One slight drawback of the CZ-1 is its built-in stereo chorus. It can be programmed on/off for each sound, though the level has to be set using the slider. The problem stems from the sheer amount of noise it generates when in action. Hopefully this will be rectified on the next production machines.
The CZ-1 is clearly intended to be a performance synth, and any sensible keyboard player having tried it would quickly overcome any lingering prejudices about the Casio name and consider adding one to his set-up. Ideally, Casio would doubtless like you to look at the AZ-1 portable controller at the same time. One of the best-designed posing keyboards yet, it is designed to make use of all the CZ-1 's performance abilities, so you needn't be trapped behind the CZ-1 on stage to get the best from it.

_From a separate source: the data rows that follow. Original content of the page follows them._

(** * ALT price relay: a shallow embedding of the Express server

    The repository is a small Node/Express relay.  A request names a grading
    certificate ("slab number"); the server resolves it to an internal asset
    id through one GraphQL endpoint, collects market transactions for a matrix
    of (grading company, grade) pairs through a second endpoint, and rates the
    dispersion of recent prices.

    Four revisions of the server are in the sources.  The first two
    ([server/main.js], and the same with its configuration read from the
    environment) resolve the certificate and query PSA 10.0 only.  The third
    adds the grade matrix, the fallback and a confidence level over a single
    window; its estimator is in the module [Legacy].  The fourth, modelled
    in full, rates four windows; its resolver also logs what it found.  The
    aggregator and the handler of the last two revisions are the same text.

    The embedding follows the JavaScript:
    - JavaScript values are the inductive [JsVal]; numbers are IEEE binary64,
      that is Rocq's primitive [float];
    - [async] functions that [await fetch] are computations in a state and
      exception monad [M] over a [World] that holds the upstream service, the
      log of requests sent so far and the wall clock;
    - dates are time values handled by the abstract operations of ECMA-262;
    - the built-ins whose result depends on the JavaScript host ([parseFloat],
      the [Date] constructor applied to a value, the local time zone) are the
      fields of a [Host];
    - [console.log] writes are not modelled, but the property reads and calls
      made to compute their arguments are, since those can throw. *)

From Stdlib Require Import ZArith List String Ascii Bool Floats Lia.
Import ListNotations.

Of course, the CZ-1 must be judged largely by its sounds and inevitably the main comparisons must be drawn with Yamaha's FM synths. Where FM allows complex frequency modulation effects to be built up from simple sine waves using the operator/algorithm system, Casio's PD system begins with eight complex waveforms. The options may be fewer but the increased ease of use is tremendous. Similarly, Casio's digital control of waveshapes produces filter effects which only a master of FM synthesis could squeeze out of a Yamaha. The overall sound may not be as punchy, but there's still a lot of power and many of the advantages of analogue synthesis.
Most of the factory-supplied sounds on the CZ-1 can easily be improved with a little parameter twiddling; good news as far as I'm concerned, since it means that users are far less likely to rely on the presets. There are several snappy bass sounds, some thick strings (although nothing with the typical Yamaha 'bowing' effect), some very undistinguished pianos, an excellent funky clav, a good selection of vibes, glocks, marimbas and other percussive sounds, a realistic acoustic guitar, some exotic effects like a twangy sitar, plus the usual jet/motorbike/storm sounds, and some really fat brass noises. On the review model, Casio demonstrator Richard Young had also added some analogue-type synth sweeps and howling fuzz guitar patches, which demonstrate the abilities of the machine much better than many of the presets.
Using the keyboard split or layering facility, with judicious use of the stereo chorus, the CZ-1 can sound quite astounding. Fat bass twangs on the right hand and swooshing strings on the left, or punchy brass coupled with swirling organ, can combine to make the CZ-1 sound as good as any other synth in its price range. The multi-timbral operation over MIDI makes the CZ-1 ideal for the demo arranger with a MIDI sequencer, but as with the other PD synths the CZ-1's lack of separate outputs for each voice remains a distinct drawback.
The real challenger to the CZ-1 is the Ensoniq ESQ-1 digital synth, which for only a few hundred pounds more offers the revolutionary sampled waveshape synthesis, three oscillators per voice, a better weighted keyboard, and a powerful built-in sequencer featuring true multi-timbral operation. Any keyboard player with around £1000 to spend will most certainly need to see both instruments in the flesh before making a choice.
As for the CZ-1, it's tempting to go overboard with praise for such a powerful instrument at such an attractive price (£999). The velocity and aftertouch response work like a dream, the keysplit, layering and operation memories are a boon, the multi-timbral functions are a useful bonus and the overall sound is excellent. Any quibbles about the styling are pretty minor.
It may have been a little long in coming - five years since the launch of the CT-201 — but if Casio would excuse the presumption. I'd like to welcome them to the ranks of topflight musical instrument manufacturers.